Todas as relações de trabalho são experiênciais. No entanto, elas não são todas com a mesma qualidade de experiência. Algumas são bastante contraditórias, com o xamã ganhando a ajuda do espírito só através de batalha, negociação, ou trapaças inteligente. Outros são eróticos e sexuais, muitas vezes resultando filhos espirituais no mundo espiritual. Apenas uma qualidade é consistente entre as relações estabelecidas entre os xamãs e espíritos. É a de que estão todos em êxtase; onde se envolvem com o poder universal do coração para se conectar a todas as coisas em um estado de Unidade. O fato de que essas relações de trabalho são parcerias estabelecidas ao longo do tempo permite o xamã distinguir entre as energias úteis espirituais e as do espírito extraviado que causam doenças e desarmonia. Com a clareza e orientação dos espíritos, o xamã é capaz de substituir energias intrusas, trazer de volta espíritos errantes para suas casas, e orientar as almas perdidas dos mortos ao longo de sua jornada para a “Terra dos Mortos”. Mesmo em uma batalha até a morte pela alma de um paciente, o adversário é honrado, não vilanizado, pois é uma fonte de grande poder.

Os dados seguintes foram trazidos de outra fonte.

(** * AcademicChain: the employer-side verification pipeline

    A shallow embedding of the component of [src/pages/EmployerVerifier.tsx]:
    its handlers [runVerification], [handleVcInputChange], [resetState] and
    [handleFileImport], and what it renders ([getStatusPill], [getStepIcon],
    the Verify button, the step list and the details block), with the
    properties of the ordered step log and of the verdict it publishes.

    The component is a React function component: five state cells
    ([vcInput], [vc], [status], [steps], [isLoading]) and an [async] handler
    that calls four synchronous helpers ([JSON.parse], [verifyVCSignature],
    [canonicalizeVC], [computeCredentialHash]) and awaits two registry
    operations ([getController], [isRevoked]).  None of the six is defined in
    the file; they are the environment of the embedding. *)

From Stdlib Require Import List String Ascii Bool Arith Lia PrimFloat.
Import ListNotations.
Open Scope string_scope.

Set Implicit Arguments.
Set Warnings "-register-all".

(** ** Data model *)

(** [type VerificationStatus = 'idle' | 'verifying' | 'valid' | 'invalid' |
    'revoked' | 'error'] *)
Inductive VerificationStatus : Type :=
| Idle | Verifying | Valid | Invalid | Revoked | Error.

(** The [status] field of a [VerificationStep]:
    ['pending' | 'success' | 'failure' | 'warning'] *)
Inductive StepStatus : Type :=
| Pending | Success | Failure | Warning.

(** [interface VerificationStep { name; status; message }] *)
Record VerificationStep : Type := mkStep {
  name : string;
  status : StepStatus;
  message : string
}.

(** What [JSON.parse] can return.  A number is an IEEE 754 double; an object
    lists its own enumerable properties in property order. *)
Inductive Json : Type :=
| JNull
| JBool (b : bool)
| JNum (f : float)
| JStr (s : string)
| JArr (items : list Json)
| JObj (props : list (string * Json)).

(** A JavaScript value that may be [undefined] (the result of reading a
    property that is not there). *)
Definition JsVal : Type := option Json.

(** A thrown value (the reason of a rejected promise, for an awaited
    call), by what reading its [message] gives, which is all the handler
    does with one (line 123): an [Error], or any other value whose
    [message] renders as [msg]; a value other than [null] and [undefined]
    that has no [message]; [null] or [undefined], of which no property can
    be read. *)
Inductive Thrown : Type :=
| ErrorObj (msg : string)
| NonError
| Nullish.

(** The result of [verifyVCSignature]:
    [{ valid, reason, recoveredAddress? }]. *)
Record SigResult : Type := mkSig {
  valid : bool;
  reason : string;
  recoveredAddress : option string
}.

(** Step objects live in the JavaScript heap and are shared by reference:
    [verificationSteps] and every array handed to [setSteps] hold references
    to the same objects. *)
Definition loc : Type := nat.
Definition Heap : Type := loc -> VerificationStep.

Definition write (h : Heap) (l : loc) (s : VerificationStep) : Heap :=
  fun l' => if Nat.eqb l' l then s else h l'.

(** The five [useState] cells of the component. *)
Module UI.
Record State : Type := mk {
  vcInput : string;
  vc : Json;
  status : VerificationStatus;
  steps : list loc;
  isLoading : bool
}.
End UI.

Isso não significa dizer que tudo é bom no mundo do xamã. A má intenção de outrem é claramente identificada onde está presente. No entanto, o cerne da cura xamânica é o de equilíbrio e restaurar o relacionamento correto de todas as coisas. O xamã entende que é sábio e prático para a relação entre os reinos da matéria e do espírito, ter humildade e respeito. É ainda mais sábio quando se compreende que todas as coisas são literalmente ligadas ao trabalhar em conjunto com os poderes que estão dispostos a ajudar a trazer a harmonia que sustenta a vida. Esta conexão de todas as coisas, que é a raiz de nossa necessidade de restaurar o equilíbrio, pode ser a única explicação para os espíritos nos ajudarem. Quaisquer que sejam suas razões, eles entram em contato conosco, escolhem, iniciam e treinam os xamãs, para que estes possam nos ajudar.

A relação entre o xamã e espírito não é idealizada, nem estabelecida em uma busca por iluminação ou ascensão pessoal. É uma relação prática que deve trabalhar aqui no reino dos vivos. O xamã deve ter a capacidade de entrar no tipo de relação necessária para fazer o trabalho e possui o poder pessoal necessário para manter-se nesse relacionamento. O xamã deve agir com o coração para sustentar a ação dentro do relacionamento e ter clareza de visão para entender quando a tarefa foi realizada. Se o xamã tem tudo isso, então seu relacionamento com o espírito permite que ele faça o que tem que ser feito sem a intervenção do seu aliado. É através dessa relação de trabalho prático com o espírito que os xamãs realizam milagres cotidianos.